### PROBLEM TO WORK ON
Only the lines containing the string "library" are needed; copy all of them from the listing.
···
Lemma open_site_run_witness :
  opened (snd (processCommand (with_music songs bare)
                 "Play the news, then OPEN YouTube please" []))
  = ["https://youtube.com"]
  /\ synthesized (snd (processCommand (with_music songs bare)
                         "Play the news, then OPEN YouTube please" []))
     = ["Opening YouTube."].
Proof.
  destruct (open_site_run (with_music songs bare)
              "Play the news, then OPEN YouTube please"
              "https://youtube.com" "Opening YouTube." [] eq_refl)
    as (_ & Ho & Hs).
  split; [exact Ho | exact Hs].
Defined.

(** ** Playing a URL *)

(** X3. When what follows "play" begins with http:// or https://, the
    lower-cased remainder itself is opened as the URL and "Playing from
    URL." is spoken; the catalog plays no part, present or not. *)
Theorem play_url_directly (env : Env) (library : list (string * string))
    (command_text : string) (h : trace) :
  startswith (play_remainder command_text) "http://" = true
  \/ startswith (play_remainder command_text) "https://" = true ->
  let url := strip (replace "play" "" (Some 1%nat) (lower command_text)) in
  handle_play_command env command_text h
  = match webbrowser_open_fails env h url with
    | None =>
        (Return tt,
         BrowserOpen url
         :: snd (speak env "Playing from URL." (h ++ [BrowserOpen url])))
    | Some e => (Raise e, [BrowserOpen url])
    end
  /\ opened (snd (handle_play_command env command_text h)) = [url]
  /\ handle_play_command (with_music library env) command_text h
     = handle_play_command env command_text h.
Proof.
  intros Hurl url.
  assert (Hne : is_empty (play_remainder command_text) = false).
  { destruct (play_remainder command_text); [|reflexivity].
    destruct Hurl; discriminate. }
  assert (Hor : startswith (play_remainder command_text) "http://"
                || startswith (play_remainder command_text) "https://" = true).
  { apply orb_true_iff. exact Hurl. }
  assert (Hrun : forall e : Env,
            handle_play_command e command_text
            = (webbrowser_open e (play_remainder command_text) ;;
               speak e "Playing from URL.")).
  { intros e. unfold handle_play_command. cbv zeta. now rewrite Hne, Hor. }
  rewrite !Hrun. fold (play_remainder command_text) in url. fold url.
  split; [apply open_then_speak|].
  split; [apply open_then_speak_opened|].
  reflexivity.
Qed.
···
### ANSWER SECTION
Theorem play_url_directly (env : Env) (library : list (string * string))
  /\ handle_play_command (with_music library env) command_text h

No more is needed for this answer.